> [EXTRACTED INFORMATION]:
-*-*-

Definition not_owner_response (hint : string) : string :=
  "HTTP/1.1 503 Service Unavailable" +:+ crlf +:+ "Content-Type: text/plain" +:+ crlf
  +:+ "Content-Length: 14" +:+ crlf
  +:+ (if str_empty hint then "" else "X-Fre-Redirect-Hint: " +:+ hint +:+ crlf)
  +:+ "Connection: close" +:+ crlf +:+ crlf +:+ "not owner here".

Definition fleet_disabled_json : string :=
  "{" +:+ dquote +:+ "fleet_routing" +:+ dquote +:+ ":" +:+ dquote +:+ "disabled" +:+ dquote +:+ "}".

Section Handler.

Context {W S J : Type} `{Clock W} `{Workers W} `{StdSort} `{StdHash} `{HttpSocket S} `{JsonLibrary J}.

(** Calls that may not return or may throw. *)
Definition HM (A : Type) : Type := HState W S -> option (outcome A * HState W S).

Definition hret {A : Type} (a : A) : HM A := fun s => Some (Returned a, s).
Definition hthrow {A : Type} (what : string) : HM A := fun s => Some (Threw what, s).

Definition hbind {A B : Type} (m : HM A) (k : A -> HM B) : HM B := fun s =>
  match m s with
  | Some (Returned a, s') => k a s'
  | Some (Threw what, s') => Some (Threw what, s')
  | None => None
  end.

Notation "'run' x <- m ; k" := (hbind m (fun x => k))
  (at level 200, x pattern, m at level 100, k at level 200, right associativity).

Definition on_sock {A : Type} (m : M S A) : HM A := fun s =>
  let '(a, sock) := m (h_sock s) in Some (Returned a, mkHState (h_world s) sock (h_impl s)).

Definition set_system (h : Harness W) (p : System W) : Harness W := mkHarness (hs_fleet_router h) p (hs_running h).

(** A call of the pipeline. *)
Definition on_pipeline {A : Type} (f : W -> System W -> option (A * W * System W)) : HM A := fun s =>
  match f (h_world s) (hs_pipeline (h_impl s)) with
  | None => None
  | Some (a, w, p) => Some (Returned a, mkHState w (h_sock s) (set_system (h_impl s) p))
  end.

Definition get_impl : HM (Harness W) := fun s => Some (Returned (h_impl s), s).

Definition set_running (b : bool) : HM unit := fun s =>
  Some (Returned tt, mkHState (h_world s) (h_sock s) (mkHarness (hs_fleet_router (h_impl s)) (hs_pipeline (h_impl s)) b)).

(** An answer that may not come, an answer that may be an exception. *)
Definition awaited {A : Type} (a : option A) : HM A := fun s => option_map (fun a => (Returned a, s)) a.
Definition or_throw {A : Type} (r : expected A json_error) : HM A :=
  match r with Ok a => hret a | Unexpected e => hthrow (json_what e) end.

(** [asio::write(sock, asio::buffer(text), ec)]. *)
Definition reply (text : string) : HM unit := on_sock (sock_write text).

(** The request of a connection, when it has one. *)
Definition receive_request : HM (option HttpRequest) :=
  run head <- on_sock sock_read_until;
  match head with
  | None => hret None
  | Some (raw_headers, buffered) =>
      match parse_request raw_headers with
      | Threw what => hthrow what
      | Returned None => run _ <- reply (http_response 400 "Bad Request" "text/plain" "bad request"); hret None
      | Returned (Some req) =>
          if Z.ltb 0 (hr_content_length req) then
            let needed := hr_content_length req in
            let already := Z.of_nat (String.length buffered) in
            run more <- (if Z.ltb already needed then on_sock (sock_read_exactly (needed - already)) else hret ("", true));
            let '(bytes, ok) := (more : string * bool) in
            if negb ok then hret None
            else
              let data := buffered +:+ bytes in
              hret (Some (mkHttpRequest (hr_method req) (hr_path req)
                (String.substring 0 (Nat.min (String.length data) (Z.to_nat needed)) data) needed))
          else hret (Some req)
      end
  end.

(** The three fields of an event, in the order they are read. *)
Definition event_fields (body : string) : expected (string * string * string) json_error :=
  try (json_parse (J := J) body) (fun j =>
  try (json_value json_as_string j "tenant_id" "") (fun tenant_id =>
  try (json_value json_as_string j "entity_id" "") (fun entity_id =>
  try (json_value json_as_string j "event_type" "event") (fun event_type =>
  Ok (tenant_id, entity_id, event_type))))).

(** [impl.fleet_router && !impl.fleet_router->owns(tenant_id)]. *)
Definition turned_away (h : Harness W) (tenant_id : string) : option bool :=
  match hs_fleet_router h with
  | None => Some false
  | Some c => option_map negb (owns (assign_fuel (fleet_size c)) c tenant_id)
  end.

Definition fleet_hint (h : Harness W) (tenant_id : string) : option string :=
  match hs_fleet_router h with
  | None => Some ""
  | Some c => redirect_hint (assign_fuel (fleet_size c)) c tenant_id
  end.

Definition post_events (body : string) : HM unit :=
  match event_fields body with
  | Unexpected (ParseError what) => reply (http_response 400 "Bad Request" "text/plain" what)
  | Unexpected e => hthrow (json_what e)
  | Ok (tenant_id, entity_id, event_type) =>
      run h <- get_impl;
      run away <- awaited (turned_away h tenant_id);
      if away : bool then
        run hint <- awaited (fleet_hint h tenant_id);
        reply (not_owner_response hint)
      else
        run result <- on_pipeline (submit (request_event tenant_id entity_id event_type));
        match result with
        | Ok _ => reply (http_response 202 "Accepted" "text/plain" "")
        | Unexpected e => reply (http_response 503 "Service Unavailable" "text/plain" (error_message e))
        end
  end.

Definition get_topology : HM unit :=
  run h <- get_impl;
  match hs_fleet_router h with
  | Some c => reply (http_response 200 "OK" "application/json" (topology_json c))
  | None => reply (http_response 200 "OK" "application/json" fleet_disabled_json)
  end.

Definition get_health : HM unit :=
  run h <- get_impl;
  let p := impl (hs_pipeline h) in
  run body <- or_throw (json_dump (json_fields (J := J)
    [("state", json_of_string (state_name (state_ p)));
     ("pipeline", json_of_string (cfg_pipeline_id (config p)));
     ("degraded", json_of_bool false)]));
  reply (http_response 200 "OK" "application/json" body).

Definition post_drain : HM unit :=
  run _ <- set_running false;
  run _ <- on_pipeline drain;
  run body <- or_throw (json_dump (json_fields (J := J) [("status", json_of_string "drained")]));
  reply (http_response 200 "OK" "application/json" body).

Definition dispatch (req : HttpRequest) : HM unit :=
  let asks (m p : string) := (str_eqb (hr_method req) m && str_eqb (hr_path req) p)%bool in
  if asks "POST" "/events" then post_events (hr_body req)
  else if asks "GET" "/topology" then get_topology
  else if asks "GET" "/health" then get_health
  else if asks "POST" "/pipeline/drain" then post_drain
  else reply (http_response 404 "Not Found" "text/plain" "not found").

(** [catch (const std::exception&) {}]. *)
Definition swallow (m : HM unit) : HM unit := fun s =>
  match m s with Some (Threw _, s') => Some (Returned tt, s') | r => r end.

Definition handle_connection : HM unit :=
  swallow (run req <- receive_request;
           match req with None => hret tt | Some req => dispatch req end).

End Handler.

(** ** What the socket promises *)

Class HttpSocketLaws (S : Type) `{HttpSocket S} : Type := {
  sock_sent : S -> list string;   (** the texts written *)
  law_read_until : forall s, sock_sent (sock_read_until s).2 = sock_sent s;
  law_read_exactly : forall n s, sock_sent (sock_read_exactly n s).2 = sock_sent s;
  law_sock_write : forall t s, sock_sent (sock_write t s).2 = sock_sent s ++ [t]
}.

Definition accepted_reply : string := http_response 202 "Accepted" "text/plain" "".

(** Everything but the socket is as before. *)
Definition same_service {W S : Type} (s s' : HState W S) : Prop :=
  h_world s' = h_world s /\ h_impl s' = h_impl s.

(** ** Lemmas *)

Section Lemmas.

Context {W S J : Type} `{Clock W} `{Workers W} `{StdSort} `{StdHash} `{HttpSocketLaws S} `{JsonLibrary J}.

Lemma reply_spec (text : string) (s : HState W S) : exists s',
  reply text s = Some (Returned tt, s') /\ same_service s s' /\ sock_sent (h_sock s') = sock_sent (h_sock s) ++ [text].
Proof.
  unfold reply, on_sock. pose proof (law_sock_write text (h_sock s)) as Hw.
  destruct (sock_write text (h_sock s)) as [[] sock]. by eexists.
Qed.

-*-*-

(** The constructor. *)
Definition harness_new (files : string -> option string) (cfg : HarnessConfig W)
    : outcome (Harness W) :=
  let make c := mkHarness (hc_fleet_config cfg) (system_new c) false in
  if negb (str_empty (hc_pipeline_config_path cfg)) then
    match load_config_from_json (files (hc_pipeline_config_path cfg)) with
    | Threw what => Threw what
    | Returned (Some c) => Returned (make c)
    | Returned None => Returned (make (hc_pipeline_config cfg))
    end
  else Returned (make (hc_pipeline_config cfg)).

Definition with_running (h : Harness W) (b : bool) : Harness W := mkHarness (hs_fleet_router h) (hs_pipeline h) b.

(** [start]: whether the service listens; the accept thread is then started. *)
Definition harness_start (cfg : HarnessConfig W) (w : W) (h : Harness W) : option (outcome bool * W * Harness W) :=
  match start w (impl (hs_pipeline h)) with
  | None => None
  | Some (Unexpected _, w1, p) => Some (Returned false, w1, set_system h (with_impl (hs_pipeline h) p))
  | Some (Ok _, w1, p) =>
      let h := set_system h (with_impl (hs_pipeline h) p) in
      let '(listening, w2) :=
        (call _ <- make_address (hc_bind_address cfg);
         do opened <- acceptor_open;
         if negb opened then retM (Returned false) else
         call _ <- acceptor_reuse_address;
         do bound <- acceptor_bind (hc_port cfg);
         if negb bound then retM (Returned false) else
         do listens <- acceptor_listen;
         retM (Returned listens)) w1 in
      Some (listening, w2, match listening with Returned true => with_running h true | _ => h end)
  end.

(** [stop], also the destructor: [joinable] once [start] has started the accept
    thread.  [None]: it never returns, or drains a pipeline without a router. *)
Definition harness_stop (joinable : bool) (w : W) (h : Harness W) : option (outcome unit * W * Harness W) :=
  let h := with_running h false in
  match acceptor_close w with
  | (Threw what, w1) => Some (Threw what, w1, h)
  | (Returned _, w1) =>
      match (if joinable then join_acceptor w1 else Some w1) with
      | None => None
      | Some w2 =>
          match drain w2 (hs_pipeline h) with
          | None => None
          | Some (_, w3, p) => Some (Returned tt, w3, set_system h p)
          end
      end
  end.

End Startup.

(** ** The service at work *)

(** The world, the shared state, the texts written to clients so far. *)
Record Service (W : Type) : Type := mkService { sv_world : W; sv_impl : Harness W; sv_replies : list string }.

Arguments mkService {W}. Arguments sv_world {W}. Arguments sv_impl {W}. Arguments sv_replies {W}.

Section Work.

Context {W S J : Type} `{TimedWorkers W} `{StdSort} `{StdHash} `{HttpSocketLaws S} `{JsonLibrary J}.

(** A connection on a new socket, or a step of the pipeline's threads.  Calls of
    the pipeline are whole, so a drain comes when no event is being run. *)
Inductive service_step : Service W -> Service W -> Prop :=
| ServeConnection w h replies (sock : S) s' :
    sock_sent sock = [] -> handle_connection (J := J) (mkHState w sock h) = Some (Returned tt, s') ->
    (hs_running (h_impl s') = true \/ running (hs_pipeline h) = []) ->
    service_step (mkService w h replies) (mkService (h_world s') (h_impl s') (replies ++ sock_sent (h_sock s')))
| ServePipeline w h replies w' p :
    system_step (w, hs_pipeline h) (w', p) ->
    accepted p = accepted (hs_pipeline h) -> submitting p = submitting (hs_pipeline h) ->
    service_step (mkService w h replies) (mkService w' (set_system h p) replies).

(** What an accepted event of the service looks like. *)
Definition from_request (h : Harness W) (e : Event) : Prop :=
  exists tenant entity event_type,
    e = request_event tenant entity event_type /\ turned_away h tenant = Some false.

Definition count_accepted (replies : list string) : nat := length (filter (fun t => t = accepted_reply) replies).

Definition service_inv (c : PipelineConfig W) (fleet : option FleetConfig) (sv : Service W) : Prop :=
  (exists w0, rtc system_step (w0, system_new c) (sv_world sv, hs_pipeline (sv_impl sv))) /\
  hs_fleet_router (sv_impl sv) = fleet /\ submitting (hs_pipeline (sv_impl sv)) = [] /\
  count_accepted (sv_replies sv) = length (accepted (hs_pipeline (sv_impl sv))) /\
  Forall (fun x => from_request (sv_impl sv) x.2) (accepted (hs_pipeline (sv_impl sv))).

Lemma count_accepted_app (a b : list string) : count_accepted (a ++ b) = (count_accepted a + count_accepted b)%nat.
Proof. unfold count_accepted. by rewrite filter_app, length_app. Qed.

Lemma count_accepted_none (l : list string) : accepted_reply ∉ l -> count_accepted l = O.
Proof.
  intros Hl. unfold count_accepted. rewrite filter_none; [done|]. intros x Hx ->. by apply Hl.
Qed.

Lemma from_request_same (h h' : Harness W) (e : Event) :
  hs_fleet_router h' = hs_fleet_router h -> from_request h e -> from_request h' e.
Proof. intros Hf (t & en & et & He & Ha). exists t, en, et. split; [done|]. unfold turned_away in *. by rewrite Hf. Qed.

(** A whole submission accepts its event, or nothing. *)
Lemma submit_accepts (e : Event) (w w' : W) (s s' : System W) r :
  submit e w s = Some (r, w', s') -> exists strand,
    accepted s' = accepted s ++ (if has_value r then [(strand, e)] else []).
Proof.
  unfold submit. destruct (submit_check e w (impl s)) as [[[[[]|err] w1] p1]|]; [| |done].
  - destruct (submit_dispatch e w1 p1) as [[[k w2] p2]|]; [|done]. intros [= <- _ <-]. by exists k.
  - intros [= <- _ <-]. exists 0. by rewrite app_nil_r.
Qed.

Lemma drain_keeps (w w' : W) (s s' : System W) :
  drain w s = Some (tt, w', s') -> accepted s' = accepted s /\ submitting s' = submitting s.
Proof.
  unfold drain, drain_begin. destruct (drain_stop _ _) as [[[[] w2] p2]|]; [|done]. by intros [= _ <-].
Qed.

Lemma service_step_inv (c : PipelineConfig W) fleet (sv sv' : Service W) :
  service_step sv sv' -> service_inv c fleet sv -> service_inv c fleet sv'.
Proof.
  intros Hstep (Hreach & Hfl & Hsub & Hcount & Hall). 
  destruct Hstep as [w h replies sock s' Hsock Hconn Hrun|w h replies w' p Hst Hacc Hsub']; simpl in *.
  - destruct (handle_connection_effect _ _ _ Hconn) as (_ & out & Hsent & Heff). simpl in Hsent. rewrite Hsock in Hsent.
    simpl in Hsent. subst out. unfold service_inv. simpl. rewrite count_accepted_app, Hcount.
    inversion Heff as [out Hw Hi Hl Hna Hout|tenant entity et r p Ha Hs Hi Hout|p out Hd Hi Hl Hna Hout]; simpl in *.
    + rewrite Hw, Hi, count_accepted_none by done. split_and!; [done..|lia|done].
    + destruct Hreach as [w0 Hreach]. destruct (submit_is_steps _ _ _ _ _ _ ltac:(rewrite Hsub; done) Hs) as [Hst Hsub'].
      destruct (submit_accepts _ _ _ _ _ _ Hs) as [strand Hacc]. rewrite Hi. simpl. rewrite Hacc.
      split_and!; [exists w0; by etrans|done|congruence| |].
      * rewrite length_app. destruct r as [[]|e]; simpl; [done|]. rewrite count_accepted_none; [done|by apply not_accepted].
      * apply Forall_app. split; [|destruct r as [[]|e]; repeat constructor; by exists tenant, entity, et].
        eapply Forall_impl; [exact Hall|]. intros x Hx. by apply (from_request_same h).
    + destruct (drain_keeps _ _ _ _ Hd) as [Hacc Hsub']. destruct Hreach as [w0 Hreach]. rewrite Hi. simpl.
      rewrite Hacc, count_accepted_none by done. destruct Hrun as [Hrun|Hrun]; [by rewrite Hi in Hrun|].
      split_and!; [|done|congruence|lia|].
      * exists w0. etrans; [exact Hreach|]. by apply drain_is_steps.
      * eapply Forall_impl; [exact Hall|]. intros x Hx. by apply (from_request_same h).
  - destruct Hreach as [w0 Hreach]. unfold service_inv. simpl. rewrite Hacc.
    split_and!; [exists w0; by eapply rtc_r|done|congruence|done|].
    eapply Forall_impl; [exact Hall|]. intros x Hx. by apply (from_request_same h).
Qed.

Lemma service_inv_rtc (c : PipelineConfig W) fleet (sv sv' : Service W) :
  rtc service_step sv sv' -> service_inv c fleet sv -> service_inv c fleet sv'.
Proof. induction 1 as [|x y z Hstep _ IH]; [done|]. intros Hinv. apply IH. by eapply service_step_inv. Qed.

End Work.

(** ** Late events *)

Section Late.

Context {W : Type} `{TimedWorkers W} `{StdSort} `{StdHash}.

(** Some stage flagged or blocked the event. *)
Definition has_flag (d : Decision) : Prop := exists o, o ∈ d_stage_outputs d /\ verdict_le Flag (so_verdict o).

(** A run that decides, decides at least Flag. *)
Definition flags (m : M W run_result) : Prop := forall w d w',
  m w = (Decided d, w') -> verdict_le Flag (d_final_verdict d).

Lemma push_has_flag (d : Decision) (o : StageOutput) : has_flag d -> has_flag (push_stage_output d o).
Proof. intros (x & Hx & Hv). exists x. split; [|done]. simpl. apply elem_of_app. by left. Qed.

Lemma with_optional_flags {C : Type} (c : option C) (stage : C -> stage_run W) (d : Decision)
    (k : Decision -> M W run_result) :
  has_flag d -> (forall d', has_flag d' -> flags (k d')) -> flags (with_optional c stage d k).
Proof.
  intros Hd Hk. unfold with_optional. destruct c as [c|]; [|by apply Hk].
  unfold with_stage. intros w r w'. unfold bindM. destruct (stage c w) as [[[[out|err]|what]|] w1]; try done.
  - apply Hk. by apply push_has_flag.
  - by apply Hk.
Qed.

-*-*-

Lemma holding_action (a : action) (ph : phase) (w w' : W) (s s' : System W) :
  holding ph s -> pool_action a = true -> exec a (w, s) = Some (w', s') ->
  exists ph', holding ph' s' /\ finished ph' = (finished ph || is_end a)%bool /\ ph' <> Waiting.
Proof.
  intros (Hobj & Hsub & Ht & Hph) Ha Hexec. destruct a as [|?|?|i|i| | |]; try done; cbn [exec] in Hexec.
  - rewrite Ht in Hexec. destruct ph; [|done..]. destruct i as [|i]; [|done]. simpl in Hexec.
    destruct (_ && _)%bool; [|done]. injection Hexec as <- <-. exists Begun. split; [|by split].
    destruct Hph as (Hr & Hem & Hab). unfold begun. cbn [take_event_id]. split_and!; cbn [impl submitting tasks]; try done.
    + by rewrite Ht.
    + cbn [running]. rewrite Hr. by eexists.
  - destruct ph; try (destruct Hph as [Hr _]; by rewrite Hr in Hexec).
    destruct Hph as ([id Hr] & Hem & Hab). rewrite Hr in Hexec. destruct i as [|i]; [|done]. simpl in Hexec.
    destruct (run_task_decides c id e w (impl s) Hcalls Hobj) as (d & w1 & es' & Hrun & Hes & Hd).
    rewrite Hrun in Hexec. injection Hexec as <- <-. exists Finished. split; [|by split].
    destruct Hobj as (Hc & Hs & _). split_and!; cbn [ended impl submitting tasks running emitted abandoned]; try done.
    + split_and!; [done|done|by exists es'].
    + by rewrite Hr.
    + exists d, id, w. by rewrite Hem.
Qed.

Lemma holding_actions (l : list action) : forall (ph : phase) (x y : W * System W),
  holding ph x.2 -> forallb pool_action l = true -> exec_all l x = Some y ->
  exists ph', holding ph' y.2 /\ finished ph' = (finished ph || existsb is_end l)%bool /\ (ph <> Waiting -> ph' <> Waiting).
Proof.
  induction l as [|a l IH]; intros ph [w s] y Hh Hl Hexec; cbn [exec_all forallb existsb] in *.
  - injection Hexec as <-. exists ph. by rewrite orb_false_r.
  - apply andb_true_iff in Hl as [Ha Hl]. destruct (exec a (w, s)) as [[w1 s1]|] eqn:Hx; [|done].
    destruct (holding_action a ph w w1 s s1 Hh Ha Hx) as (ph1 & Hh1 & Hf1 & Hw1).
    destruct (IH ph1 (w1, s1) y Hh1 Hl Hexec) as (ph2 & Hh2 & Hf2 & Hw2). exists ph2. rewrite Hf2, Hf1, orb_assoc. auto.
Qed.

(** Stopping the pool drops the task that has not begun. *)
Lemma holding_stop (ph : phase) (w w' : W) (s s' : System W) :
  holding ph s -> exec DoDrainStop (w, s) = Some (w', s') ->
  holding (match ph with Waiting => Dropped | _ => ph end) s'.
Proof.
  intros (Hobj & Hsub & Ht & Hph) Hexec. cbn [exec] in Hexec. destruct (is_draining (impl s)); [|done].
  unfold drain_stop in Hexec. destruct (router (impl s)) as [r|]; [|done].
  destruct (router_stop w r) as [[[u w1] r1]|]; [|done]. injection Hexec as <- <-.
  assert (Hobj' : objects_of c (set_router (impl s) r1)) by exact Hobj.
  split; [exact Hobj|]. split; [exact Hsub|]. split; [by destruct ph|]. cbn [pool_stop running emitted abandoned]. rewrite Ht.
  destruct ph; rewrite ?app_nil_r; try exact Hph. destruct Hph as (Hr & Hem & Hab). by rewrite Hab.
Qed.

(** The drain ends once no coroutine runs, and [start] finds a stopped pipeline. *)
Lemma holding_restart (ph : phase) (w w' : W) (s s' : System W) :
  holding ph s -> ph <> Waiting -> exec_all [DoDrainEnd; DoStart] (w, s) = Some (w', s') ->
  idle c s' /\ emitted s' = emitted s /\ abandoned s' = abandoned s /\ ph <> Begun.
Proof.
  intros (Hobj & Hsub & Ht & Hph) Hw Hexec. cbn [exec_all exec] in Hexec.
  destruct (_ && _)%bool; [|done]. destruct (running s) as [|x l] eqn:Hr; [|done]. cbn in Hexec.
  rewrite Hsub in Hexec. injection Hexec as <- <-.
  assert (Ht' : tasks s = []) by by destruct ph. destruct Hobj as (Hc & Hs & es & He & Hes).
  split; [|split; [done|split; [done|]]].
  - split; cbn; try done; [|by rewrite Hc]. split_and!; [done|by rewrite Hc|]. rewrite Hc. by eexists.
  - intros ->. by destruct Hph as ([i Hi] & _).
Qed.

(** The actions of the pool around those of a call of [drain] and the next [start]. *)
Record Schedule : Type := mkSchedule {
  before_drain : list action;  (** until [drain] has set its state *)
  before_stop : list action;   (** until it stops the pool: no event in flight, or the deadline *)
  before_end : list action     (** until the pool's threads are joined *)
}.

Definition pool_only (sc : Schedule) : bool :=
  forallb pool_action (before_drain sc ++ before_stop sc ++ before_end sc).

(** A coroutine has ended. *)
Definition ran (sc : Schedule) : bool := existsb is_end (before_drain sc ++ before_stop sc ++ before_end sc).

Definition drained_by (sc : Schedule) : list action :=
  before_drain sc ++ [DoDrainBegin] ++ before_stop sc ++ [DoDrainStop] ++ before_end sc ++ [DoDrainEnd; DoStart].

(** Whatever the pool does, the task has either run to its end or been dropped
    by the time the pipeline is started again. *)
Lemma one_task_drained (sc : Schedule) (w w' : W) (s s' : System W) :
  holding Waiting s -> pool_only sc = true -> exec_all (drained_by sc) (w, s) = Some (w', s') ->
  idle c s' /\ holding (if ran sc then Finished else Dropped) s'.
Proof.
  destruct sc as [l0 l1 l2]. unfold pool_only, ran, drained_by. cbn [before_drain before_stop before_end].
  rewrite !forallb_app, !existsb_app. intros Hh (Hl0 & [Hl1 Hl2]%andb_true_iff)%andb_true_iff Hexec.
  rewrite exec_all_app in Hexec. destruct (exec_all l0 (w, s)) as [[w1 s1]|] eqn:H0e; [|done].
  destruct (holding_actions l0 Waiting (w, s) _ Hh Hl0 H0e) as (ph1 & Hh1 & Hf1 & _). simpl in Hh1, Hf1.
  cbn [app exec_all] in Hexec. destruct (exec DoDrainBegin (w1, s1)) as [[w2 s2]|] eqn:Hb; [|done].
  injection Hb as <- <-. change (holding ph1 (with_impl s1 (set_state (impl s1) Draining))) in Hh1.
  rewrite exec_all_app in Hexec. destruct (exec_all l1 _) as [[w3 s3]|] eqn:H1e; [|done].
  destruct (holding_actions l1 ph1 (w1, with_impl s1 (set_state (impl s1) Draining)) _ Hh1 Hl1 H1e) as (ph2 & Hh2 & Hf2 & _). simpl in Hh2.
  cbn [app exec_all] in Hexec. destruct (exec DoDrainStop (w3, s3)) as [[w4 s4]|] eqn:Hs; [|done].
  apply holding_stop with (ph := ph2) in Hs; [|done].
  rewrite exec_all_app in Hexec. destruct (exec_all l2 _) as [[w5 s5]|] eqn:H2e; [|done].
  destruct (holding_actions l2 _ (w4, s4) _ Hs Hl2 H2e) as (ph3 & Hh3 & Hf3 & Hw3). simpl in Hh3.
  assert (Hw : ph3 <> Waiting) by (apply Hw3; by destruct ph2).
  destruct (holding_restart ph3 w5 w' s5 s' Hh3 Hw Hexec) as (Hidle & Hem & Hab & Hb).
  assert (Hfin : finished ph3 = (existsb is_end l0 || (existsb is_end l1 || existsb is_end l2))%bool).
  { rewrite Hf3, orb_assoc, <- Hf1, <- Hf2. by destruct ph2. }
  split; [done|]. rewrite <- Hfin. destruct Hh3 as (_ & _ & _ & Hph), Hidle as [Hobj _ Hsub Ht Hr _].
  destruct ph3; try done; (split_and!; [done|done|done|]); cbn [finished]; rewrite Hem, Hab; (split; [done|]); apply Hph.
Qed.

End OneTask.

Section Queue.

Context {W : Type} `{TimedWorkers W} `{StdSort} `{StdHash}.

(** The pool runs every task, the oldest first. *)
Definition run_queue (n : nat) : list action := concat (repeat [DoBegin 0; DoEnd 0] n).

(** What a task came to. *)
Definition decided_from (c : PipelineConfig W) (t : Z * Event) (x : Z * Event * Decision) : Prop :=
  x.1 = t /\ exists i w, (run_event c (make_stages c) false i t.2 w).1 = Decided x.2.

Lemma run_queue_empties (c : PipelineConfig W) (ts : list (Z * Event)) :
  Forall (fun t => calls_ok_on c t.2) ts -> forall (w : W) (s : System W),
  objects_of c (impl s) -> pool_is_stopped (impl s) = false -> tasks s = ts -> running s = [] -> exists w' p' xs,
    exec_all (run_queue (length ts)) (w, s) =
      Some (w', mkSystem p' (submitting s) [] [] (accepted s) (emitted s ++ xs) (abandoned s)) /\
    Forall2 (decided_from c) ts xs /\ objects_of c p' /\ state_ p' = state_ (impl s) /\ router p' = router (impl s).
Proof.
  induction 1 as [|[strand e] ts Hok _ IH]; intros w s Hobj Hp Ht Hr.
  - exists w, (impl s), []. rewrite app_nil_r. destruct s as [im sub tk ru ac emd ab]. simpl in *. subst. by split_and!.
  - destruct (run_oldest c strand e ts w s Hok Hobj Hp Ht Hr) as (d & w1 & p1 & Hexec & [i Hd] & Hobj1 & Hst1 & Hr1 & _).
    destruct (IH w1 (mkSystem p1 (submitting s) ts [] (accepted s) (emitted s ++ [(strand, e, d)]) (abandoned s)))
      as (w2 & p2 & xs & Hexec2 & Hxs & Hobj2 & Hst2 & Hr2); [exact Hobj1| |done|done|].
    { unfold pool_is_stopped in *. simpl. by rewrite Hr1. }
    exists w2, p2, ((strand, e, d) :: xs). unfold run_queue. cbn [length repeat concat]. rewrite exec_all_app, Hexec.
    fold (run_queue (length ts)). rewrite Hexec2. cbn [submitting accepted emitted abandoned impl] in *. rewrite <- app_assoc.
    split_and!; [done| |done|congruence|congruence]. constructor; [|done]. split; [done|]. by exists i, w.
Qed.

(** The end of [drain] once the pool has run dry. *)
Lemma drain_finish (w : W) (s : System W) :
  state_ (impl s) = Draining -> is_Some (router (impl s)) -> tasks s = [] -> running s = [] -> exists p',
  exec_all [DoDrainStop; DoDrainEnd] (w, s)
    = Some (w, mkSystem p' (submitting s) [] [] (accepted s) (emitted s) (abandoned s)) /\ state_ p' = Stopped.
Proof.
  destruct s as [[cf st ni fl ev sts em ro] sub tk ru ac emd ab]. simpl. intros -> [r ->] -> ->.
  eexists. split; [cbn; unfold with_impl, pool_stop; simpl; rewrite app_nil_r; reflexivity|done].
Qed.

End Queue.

-*-*-

> [YOUR OBJECTIVE]: Leave out every line above except those from the line with "Definition not_owner_response (hint" up to and including the line with "(Threw what, s).", and copy those exactly.

> [TASK OUTPUT]:
Definition not_owner_response (hint : string) : string :=
  "HTTP/1.1 503 Service Unavailable" +:+ crlf +:+ "Content-Type: text/plain" +:+ crlf
  +:+ "Content-Length: 14" +:+ crlf
  +:+ (if str_empty hint then "" else "X-Fre-Redirect-Hint: " +:+ hint +:+ crlf)
  +:+ "Connection: close" +:+ crlf +:+ crlf +:+ "not owner here".

Definition fleet_disabled_json : string :=
  "{" +:+ dquote +:+ "fleet_routing" +:+ dquote +:+ ":" +:+ dquote +:+ "disabled" +:+ dquote +:+ "}".

Section Handler.

Context {W S J : Type} `{Clock W} `{Workers W} `{StdSort} `{StdHash} `{HttpSocket S} `{JsonLibrary J}.

(** Calls that may not return or may throw. *)
Definition HM (A : Type) : Type := HState W S -> option (outcome A * HState W S).

Definition hret {A : Type} (a : A) : HM A := fun s => Some (Returned a, s).
Definition hthrow {A : Type} (what : string) : HM A := fun s => Some (Threw what, s).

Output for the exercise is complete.